Though what we commonly consider sacred in religious terms is referenced in this moving and love-filled collection, that tradition is eclipsed by a higher, wider, and more ethereal reach. The poems here provide a record of the poet’s always sudden and brief yet bright encounters with that unknown mystical realm—the texture of water as it falls against the shore, the sound of a snapped tree branch, the recollection of a childhood walk to school and the influence of weather on the meaning of such a walk. All common enough, one may say, but the richness of observed detail in these crisp poems is coupled with formal skill, wisely measured ambiguity, some wry off-hand humor, and plenty of wit. For my reading, that adds up to a fine, uncommonly absorbing book, one that tilts the somber toward affection and the grave toward delight.
—Maurice Manning

Wise, clear-eyed, and exquisitely musical, John Linstrom’s assured debut creates its own weather. Reading To Leave for Our Own Country, I felt the snow and rain, the welcome sun at the storm’s end, the long dark and the long day, the endings that lead—always—to new beginnings, the pure, bright, melodic holiness of the moment and what it might teach us.
—Joe Wilkins

John Linstrom’s elegantly written book of poetry opens our hearts and minds to a cosmic world of spiritual resonance. In this spectacular debut volume, Linstrom moves through geographies and the full liturgical calendar, the full circle of human experience—from love, marriage and parenthood, to loss of elders. He writes of the loss of our environment through climate change and the ways that we can create awareness of our dilemma. Then, through his visionary final poem, he directs us, with his mastery of metaphor, to leave for our own country by another road.
—Mary Swander

The natural world unfolds in ongoing changes of light and violent storms and moments of sheer sunrise and moonlit beauty as patient humans sustain their lives in John Linstrom’s lovely collection, To Leave for Our Own Country.
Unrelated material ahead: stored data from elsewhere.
(** The in-place copy loop, after [k] of its iterations. *)
Lemma shift_out_steps (len k : nat) buf :
  (len + k <= length buf)%nat →
  foldl (λ buf i, match buf !! i with
                  | Some x => <[(i - len)%nat := x]> buf
                  | None => buf
                  end) buf (seq len k)
  = take k (drop len buf) ++ drop k buf.
Proof.
  induction k as [|k IH]; intros Hk; [reflexivity|].
  rewrite seq_S, foldl_app, IH by lia. simpl.
  assert (length (take k (drop len buf)) = k) as Hlen
    by (rewrite length_take, length_drop; lia).
  destruct (lookup_lt_is_Some_2 buf (len + k)) as [x Hx]; [lia|].
  rewrite lookup_app_r by lia. rewrite Hlen, lookup_drop.
  replace (k + (len + k - k))%nat with (len + k)%nat by lia. rewrite Hx.
  replace (len + k - len)%nat with (length (take k (drop len buf)) + 0)%nat by lia.
  rewrite insert_app_r.
  assert (drop len buf !! k = Some x) as Hd by (rewrite lookup_drop; exact Hx).
  rewrite (take_S_r _ _ _ Hd), <- app_assoc. f_equal.
  destruct (lookup_lt_is_Some_2 buf k) as [y Hy]; [lia|].
  rewrite (drop_S _ _ _ Hy). reflexivity.
Qed.

(** shift out consumed samples: the slots move down by [len]; the last
    [len] slots keep what they held. *)
Lemma shift_out_spec (len : nat) buf :
  (len <= length buf)%nat →
  shift_out len buf = drop len buf ++ drop (length buf - len) buf.
Proof.
  intros Hlen. unfold shift_out.
  rewrite shift_out_steps by lia.
  rewrite take_ge by (rewrite length_drop; lia). reflexivity.
Qed.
These poems are about surviving and sheltering in each other, but they are also about stopping to notice, to remember, to honor, and to mourn the troubling signs of a changing climate. Homesickness and loss mark many of these poems, as the “retting” of the organic world—that force of nature that separates the fiber from the stem—becomes metaphor for all that which breaks down and dies away. But love is the abiding force, the glue in the world these poems occupy. “We love this world so; we pour into it,” the poems announce. And the love comes in incessant waves, love enough to survive snowstorms and near-drownings and hurricane force winds, love that flows into the poems just as tributaries, wetlands, and river mouths feed the author’s home waters of Lake Michigan. 
—Debra Marquart

About the Author

© Kate McKenna, 2018

John Linstrom

John Linstrom grew up in the Rust Belt tourist town of South Haven, Michigan, and is the author of the poetry collection To Leave for Our Own Country (Black Lawrence Press, 2024). His poems have appeared or are forthcoming in Northwest ReviewThe Christian CenturyNorth American Review, and elsewhere. He is currently the Mellon Foundation Postdoctoral Fellow in Climate Humanities and Social Justice at The Climate Museum in New York City, and in the fall of 2024 he will begin work as an Assistant Professor of English at Centenary College of Louisiana. He also serves as the Series Editor of The Liberty Hyde Bailey Library for Cornell University Press, reintroducing the ecospheric writings of fellow South Havenite Liberty Hyde Bailey (1858-1954) to twenty-first-century readers. His editions of Bailey's works include The Nature-Study Idea and Related Writings (Cornell UP, 2024), The Liberty Hyde Bailey Gardener's Companion (coedited; Cornell UP, 2019), and The Holy Earth (Counterpoint, 2015). John holds an MFA in Creative Writing and Environment from Iowa State University and a PhD in English and American Literature from New York University. He currently lives with his wife and baby daughter in Queens.